By Susan Tebben
Ohio Capital Journal
A bill giving a tax credit to donors for pregnancy centers who promote carrying a pregnancy to term was approved in the state House Ways and Means Committee on Tuesday, moving it toward a full House vote.
Supporters and critics of House Bill 297 made their cases in the fourth committee hearing on the bill, including a member of the one of the nine remaining abortion clinics in the state.
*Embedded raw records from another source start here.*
Definition example_desired : resource :=
  Obj (ConfigMap, "ns", "limits") 0 None ∅ ∅ ∅ {[["data"; "limits.conf"] := VStr "* soft nofile 1"]} ∅.
(** The ConfigMap exists with other data and without versions: it is replaced. *)
Definition example_world : cluster_state :=
  World 8 {[(ConfigMap, "ns", "limits") := Obj (ConfigMap, "ns", "limits") 7 None ∅ ∅ ∅ ∅ ∅]} [].
Definition example_deps : list dependency := [Dep "ns" "munge-key" "41"].
Lemma managed_converges_witness :
  let r := Reconcile example_marshal example_unmarshal "uid" example_desired example_deps in
  ∃ w' o, r example_world = (w', Ok tt) ∧ w_objects w' !! o_key example_desired = Some o ∧
          o_body o !! ["data"; "limits.conf"] = Some (VStr "* soft nofile 1") ∧ r w' = (w', Ok tt).
Proof.
  intros r.
  destruct (managed_converges example_marshal example_unmarshal example_yaml "uid" example_desired
              example_deps example_world) as (w' & o & H1 & H2 & H3 & _ & _ & H6); [done| | |].
  - split; [done|done|by left|done].
  - intros o Ho. unfold example_world, example_desired in Ho. simpl in Ho.
    rewrite lookup_singleton_eq in Ho. injection Ho as <-. split_and!; [done|done|by exists ∅].
  - exists w', o. split_and!; [exact H1|done| |exact H6].
    rewrite (H3 ["data"] ["data"; "limits.conf"]); [reflexivity|left|by exists ["limits.conf"]].
Defined.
Seven are ambulatory surgical clinics, and two are medication abortion services, according to NARAL.
The bill allows tax credit for cash donations to non-profit, federally tax-exempt pregnancy centers, “the principal purpose of which is to provide free assistance for pregnant women in carrying their pregnancies to term,” according to analysis of the bill done by the Ohio Legislative Service Commission.
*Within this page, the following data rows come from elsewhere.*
(* ===== verification/ClusterValues.v ===== *)
(** * Values of a cluster

    [internal/values]: [BuildSlurmClusterFrom] computes from a SlurmCluster what the cluster controller and the rendering work
    with, and [Validate] checks it; with the helpers of [internal/utils] that they use and the defaults of
    [api/v1/slurmcluster_types.go].  What is only passed on to the rendering of pods stays a subtree of the spec. *)
From S2P Require Import Prelude GoStrings Naming Effects Reconciler Patchers Workers MultiStep.
From Stdlib Require String.

(** ** Slices ([utils/unique.go], [utils/oneof.go], [utils/sliceutils/get_by.go]) *)
Section slices.
  Context {T : Type} (getter : T → string).
Definition GetBy (slice : list T) (value : string) : outcome T :=
  match list_find (λ v, getter v = value) slice with
  | Some (_, v) => Ok v
  | None => Err (ErrMsg ("element with value " +:+ value +:+ " not found"))
  end.
Definition MustGetBy (slice : list T) (value : string) : outcome T :=
  match list_find (λ v, getter v = value) slice with
  | Some (_, v) => Ok v
  | None => Halt ("element with value " +:+ value +:+ " not found")
  end.
Fixpoint unique_from (seen : gset string) (slice : list T) : bool :=
  match slice with
  | [] => true
  | item :: slice => if decide (getter item ∈ seen) then false else unique_from ({[getter item]} ∪ seen) slice
  end.
Definition ValidateUniqueEntries (slice : list T) : bool := unique_from ∅ slice.
End slices.
(** The fields of the struct that are not nil pointers: the keys of the object. *)
Definition ValidateOneOf (set : list string) : bool := (length set =? 1)%nat.

(** ** Types *)
Record Container := mkContainer { ct_Name : string; ct_SSSDDebugLevel : Z; ct_spec : fields }.
Definition ct_Image (c : Container) : string := field_str (ct_spec c) ["image"].
Definition ct_Port (c : Container) : Z := field_int (ct_spec c) ["port"].
Definition ct_SecurityLimitsConfig (c : Container) : string := field_str (ct_spec c) ["securityLimitsConfig"].
Definition buildContainerFrom (container : fields) (name : string) : Container := mkContainer name 0 container.
Record values_Service := mkService {
  svc_Name : string; svc_Type : string; svc_Annotations : gmap string string; svc_LoadBalancerIP : string;
  svc_LoadBalancerSourceRanges : list string; svc_NodePort : Z; svc_Protocol : string }.
Definition buildServiceFrom (name : string) : values_Service := mkService name "ClusterIP" ∅ "" [] 0 "TCP".
Record values_StatefulSet := mkStatefulSet { sts_Name : string; sts_Replicas : Z; sts_MaxUnavailable : value }.
Definition buildStatefulSetFrom (name : string) (size : Z) : values_StatefulSet := mkStatefulSet name size (VInt 1).
(** The zero value of an [IntOrString] is the integer 0. *)
Definition buildStatefulSetWithMaxUnavailableFrom (name : string) (size : Z) (maxUnavailable : option value) : values_StatefulSet :=
  mkStatefulSet name size (default (VInt 0) maxUnavailable).
Record values_Deployment := mkDeployment { dep_name : string; dep_Replicas : Z; dep_Strategy : string }.
Definition buildDeploymentFrom (name : string) : values_Deployment := mkDeployment name 1 "Recreate".
Definition VersionCR : string := "5.0.0".
Definition buildCRVersionFrom (crVersion : string) : string := if String.eqb crVersion "" then VersionCR else crVersion.
Definition VolumeNameJail : string := "jail".
Definition BuildPrefixedName (prefix base : string) : string :=
  if String.eqb prefix "" then base else prefix +:+ "-" +:+ base.

Record Partition := mkPartition { pt_Name : string; pt_IsAll : bool; pt_NodeSetRefs : list string; pt_Config : string }.
Record PartitionConfiguration := mkPartitionConfiguration {
  pc_ConfigType : string; pc_RawConfig : list string; pc_Partitions : list Partition }.
Record HealthCheckConfig := mkHealthCheckConfig {
  hc_HealthCheckInterval : Z; hc_HealthCheckProgram : string; hc_HealthCheckNodeState : list string }.
Record PopulateJail := mkPopulateJail {
  pj_Name : string; pj_K8sNodeFilterName : string; pj_ContainerPopulateJail : Container; pj_VolumeJail : string;
  pj_Overwrite : bool; pj_Maintenance : option string; pj_spec : fields }.
Record SlurmController := mkSlurmController {
  ctl_K8sNodeFilterName : string; ctl_ContainerSlurmctld : Container; ctl_ContainerMunge : Container;
  ctl_ContainerSSSD : option Container; ctl_Service : values_Service; ctl_StatefulSet : values_StatefulSet; ctl_DaemonSet : string;
  ctl_VolumeSpool : option string; ctl_VolumeJail : option string;          (* their source names *)
  ctl_CustomVolumeMounts : list (option string); ctl_Maintenance : option string; ctl_IsSSSDSecretDefault : bool;
  ctl_SSSDConfSecretName : string; ctl_OpenMetricsEnabled : option bool; ctl_spec : fields }.
Record SlurmLogin := mkSlurmLogin {
  lg_Size : Z; lg_K8sNodeFilterName : string; lg_ContainerSshd : Container; lg_ContainerMunge : Container;
  lg_ContainerSSSD : option Container; lg_Service : values_Service; lg_HeadlessService : values_Service;
  lg_StatefulSet : values_StatefulSet; lg_IsSSHDConfigMapDefault : bool; lg_SSHDConfigMapName : string;
  lg_IsSSSDSecretDefault : bool; lg_SSSDConfSecretName : string; lg_SSHRootPublicKeys : option (list string);
  lg_JailSubMounts : list (option string); lg_CustomVolumeMounts : list (option string); lg_UserIsolation : option fields;
  lg_UseDefaultAppArmorProfile : bool; lg_Maintenance : option string; lg_spec : fields }.
Record ExternalDB := mkExternalDB {
  xdb_Enabled : bool; xdb_Host : string; xdb_Port : Z; xdb_User : string; xdb_PasswordSecretName : string;
  xdb_PasswordSecretKey : string; xdb_ServerCASecretRef : string; xdb_ClientCertSecretRef : string;
  xdb_StorageParameters : gmap string string }.
Record SlurmAccounting := mkSlurmAccounting {
  acc_K8sNodeFilterName : string; acc_Enabled : bool; acc_ContainerAccounting : Container; acc_ContainerMunge : Container;
  acc_Service : values_Service; acc_Deployment : values_Deployment; acc_ExternalDB : ExternalDB; acc_MariaDbEnabled : bool;
  acc_MariaDbProtectedSecret : bool; acc_MariaDbPort : Z; acc_SlurmdbdConfig : fields; acc_SlurmConfig : fields;
  acc_Maintenance : option string; acc_spec : fields }.
Record SlurmREST := mkSlurmREST {
  rest_Size : Z; rest_K8sNodeFilterName : string; rest_Enabled : bool; rest_ContainerREST : Container;
  rest_Service : values_Service; rest_Deployment : values_Deployment; rest_Maintenance : option string; rest_spec : fields }.
Record SlurmExporter := mkSlurmExporter {
  exp_K8sNodeFilterName : string; exp_Enabled : bool; exp_Image : string;       (* of the deprecated exporter *)
  exp_Container : fields; exp_Maintenance : option string; exp_Deployment : values_Deployment; exp_spec : fields }.
Record SConfigController := mkSConfigController {
  scc_Size : Z; scc_K8sNodeFilterName : string; scc_Container : Container; scc_Maintenance : string;
  scc_Deployment : values_Deployment; scc_spec : fields }.
Record values_SlurmCluster := mkSlurmCluster {
  sc_Namespace : string; sc_Name : string; sc_CRVersion : string; sc_ClusterWithGPU : bool;
  sc_PartitionConfiguration : PartitionConfiguration; sc_HealthCheckConfig : option HealthCheckConfig;
  sc_PopulateJail : PopulateJail; sc_NodeFilters : list fields; sc_VolumeSources : list fields; sc_SshdKeysName : string;
  sc_NodeController : SlurmController; sc_NodeAccounting : SlurmAccounting; sc_NodeRest : SlurmREST; sc_NodeLogin : SlurmLogin;
  sc_SlurmExporter : SlurmExporter; sc_SlurmConfig : fields; sc_CustomSlurmConfig : option string;
  sc_CustomCgroupConfig : option string; sc_CgroupVersion : string; sc_PMIxEnv : string; sc_PlugStackConfig : fields;
  sc_SConfigController : SConfigController; sc_NodeSets : list resource; sc_UseDefaultAppArmorProfile : bool }.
The credit would be 50 percent of the annual donation made.
Committee Chair Derek Merrin, R-Monclova Township, presented amendments to the bill, which included a cap of $1,000 for any tax credit and an expiration date for the credits of 2025. Merrin also said the amended bill would limit donations to pregnancy centers within the state of Ohio.
“I think this amendment goes a long way in strengthening this bill, and also putting it in a position to make it all the way through the legislature,” Merrin said.
Amendments were approved on a vote of 12 to 7 along party lines.
Supporters of the bill say the tax credit incentivizes donors to give money to their centers, which rely on donations to help with their programs and services.
“We have a governor who has made the welfare of children a very high priority in his administration,” said Vivian Koob, founder and executive director of Elizabeth’s New Life Center in Dayton. “This initiative fits very well with those priorities which are shared by a vast majority of our Ohio congressmen and senators.”
The patient care advocate for Capital Care Toledo, Amelia Stower, said this bill promotes Crisis Pregnancy Centers (CPCs) that are doing work which is “harmful and wrong.”
“CPC’s are dangerous — they deceive and lie to patients,” Stower testified. “When people go to CPCs, they will get religion based lectures on how abortion is wrong. They will use scare tactics such as the false claim that there is a link between breast cancer and abortions or that have an abortion will cause future miscarriages or infertility.”
Koob and others from the Dayton center decried arguments that they were not medical facilities, and listed off medical professionals that work within their center.
“What we do not do is promote or refer for abortion,” Koob said. “We are grounded in natural law, which is supported by our faith beliefs, that all life is precious and that each human person should be treated with the respect and dignity they deserve as children of our creator.”
Planned Parenthood Advocates of Greater Ohio’s vice president for Government Affairs and Public Advocacy, Lauren Blauvelt-Copelin, challenged the legislature for diverting money away from her organization only to bring tax incentives forward for CPCs.
“Now this committee wants to tip the scale even further away from real health care providers to fake clinics,” Blauvelt-Copelin said in a written statement to the committee. “This tax incentive is unlike any other in Ohio and puts Crisis Pregnancy Centers above all other charitable and service-providing entities in Ohio.”
The bill now moves to the House Rules and Reference Committee before being presented to the Ohio House for a full vote.